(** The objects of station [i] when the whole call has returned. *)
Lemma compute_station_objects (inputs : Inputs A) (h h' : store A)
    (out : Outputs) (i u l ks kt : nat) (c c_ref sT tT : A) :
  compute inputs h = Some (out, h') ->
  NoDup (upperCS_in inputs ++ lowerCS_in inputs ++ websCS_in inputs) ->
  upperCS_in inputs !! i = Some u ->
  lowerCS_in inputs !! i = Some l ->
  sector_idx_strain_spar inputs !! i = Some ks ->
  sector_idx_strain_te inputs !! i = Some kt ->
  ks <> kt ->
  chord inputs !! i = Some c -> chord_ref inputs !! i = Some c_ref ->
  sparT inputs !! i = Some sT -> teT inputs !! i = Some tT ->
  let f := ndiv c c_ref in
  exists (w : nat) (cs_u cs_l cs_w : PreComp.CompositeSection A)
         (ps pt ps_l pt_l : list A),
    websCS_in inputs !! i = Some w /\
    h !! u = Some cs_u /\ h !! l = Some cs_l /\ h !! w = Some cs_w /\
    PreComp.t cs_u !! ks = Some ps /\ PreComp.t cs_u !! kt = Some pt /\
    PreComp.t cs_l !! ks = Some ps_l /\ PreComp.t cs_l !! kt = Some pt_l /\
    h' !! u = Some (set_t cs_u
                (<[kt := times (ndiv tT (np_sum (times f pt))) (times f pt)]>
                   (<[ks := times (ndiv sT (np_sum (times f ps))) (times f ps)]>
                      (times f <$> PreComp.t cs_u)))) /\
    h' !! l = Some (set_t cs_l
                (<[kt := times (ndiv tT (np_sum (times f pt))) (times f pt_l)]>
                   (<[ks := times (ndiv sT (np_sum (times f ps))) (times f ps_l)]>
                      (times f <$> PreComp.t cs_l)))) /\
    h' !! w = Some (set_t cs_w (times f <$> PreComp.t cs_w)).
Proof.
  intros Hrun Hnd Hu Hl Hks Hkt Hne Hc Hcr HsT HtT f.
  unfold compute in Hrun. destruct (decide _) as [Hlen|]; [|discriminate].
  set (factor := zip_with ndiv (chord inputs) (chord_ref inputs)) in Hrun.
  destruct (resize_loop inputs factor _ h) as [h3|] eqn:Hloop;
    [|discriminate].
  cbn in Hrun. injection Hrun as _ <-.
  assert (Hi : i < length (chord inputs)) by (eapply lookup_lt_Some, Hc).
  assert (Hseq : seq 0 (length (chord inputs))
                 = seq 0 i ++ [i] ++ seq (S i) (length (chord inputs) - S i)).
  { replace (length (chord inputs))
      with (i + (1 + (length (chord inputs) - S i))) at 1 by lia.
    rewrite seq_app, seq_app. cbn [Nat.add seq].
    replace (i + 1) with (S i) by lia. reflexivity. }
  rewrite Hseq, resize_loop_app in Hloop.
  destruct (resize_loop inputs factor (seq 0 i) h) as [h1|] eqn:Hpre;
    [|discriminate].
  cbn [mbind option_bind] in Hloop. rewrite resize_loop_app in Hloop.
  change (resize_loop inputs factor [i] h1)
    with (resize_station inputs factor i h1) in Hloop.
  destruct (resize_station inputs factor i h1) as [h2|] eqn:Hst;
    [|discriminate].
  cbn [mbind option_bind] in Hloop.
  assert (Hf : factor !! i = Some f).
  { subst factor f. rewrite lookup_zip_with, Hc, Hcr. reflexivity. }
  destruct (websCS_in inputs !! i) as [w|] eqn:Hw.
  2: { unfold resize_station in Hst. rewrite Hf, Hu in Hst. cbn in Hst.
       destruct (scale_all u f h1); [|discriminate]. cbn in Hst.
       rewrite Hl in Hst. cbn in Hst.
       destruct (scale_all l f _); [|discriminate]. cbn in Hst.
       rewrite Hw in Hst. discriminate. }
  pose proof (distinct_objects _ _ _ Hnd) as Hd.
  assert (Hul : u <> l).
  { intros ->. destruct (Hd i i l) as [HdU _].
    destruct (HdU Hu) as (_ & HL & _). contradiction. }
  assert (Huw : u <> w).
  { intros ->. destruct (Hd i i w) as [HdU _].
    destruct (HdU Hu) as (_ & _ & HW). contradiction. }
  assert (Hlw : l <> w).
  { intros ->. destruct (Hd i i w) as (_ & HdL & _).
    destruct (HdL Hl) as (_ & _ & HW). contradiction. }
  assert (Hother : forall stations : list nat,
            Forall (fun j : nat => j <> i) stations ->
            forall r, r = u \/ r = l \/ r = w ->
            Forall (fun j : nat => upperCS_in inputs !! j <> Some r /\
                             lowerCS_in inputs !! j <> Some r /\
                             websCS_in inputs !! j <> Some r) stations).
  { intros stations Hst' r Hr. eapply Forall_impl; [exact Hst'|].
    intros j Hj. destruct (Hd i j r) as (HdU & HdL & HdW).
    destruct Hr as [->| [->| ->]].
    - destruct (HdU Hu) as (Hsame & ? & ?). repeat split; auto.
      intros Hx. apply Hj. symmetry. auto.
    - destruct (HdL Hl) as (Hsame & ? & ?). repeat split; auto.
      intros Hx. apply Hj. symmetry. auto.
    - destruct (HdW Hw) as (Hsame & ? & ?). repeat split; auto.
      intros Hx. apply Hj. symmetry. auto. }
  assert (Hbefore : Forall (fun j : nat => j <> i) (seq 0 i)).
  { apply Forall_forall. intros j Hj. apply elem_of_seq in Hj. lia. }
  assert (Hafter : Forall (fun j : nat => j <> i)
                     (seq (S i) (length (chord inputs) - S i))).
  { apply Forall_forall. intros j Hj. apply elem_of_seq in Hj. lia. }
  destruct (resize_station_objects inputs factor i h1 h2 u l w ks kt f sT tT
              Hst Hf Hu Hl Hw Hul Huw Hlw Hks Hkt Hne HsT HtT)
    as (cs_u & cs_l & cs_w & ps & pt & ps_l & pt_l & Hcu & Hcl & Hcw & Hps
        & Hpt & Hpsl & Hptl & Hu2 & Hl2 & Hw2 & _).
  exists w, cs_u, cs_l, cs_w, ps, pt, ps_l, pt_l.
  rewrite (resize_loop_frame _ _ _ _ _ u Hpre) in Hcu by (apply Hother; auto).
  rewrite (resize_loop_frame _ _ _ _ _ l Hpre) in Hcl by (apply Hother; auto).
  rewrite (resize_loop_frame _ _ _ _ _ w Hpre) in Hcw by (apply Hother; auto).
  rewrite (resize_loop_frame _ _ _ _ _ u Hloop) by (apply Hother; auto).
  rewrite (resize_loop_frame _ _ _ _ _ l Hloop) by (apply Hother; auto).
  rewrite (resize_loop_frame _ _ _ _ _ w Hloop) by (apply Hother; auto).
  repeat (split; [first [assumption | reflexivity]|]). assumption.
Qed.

++++

Search the material above for "stations". Pull out each line where it shows up.

  assert (Hother : forall stations : list nat,
            Forall (fun j : nat => j <> i) stations ->
                             websCS_in inputs !! j <> Some r) stations).
  { intros stations Hst' r Hr. eapply Forall_impl; [exact Hst'|].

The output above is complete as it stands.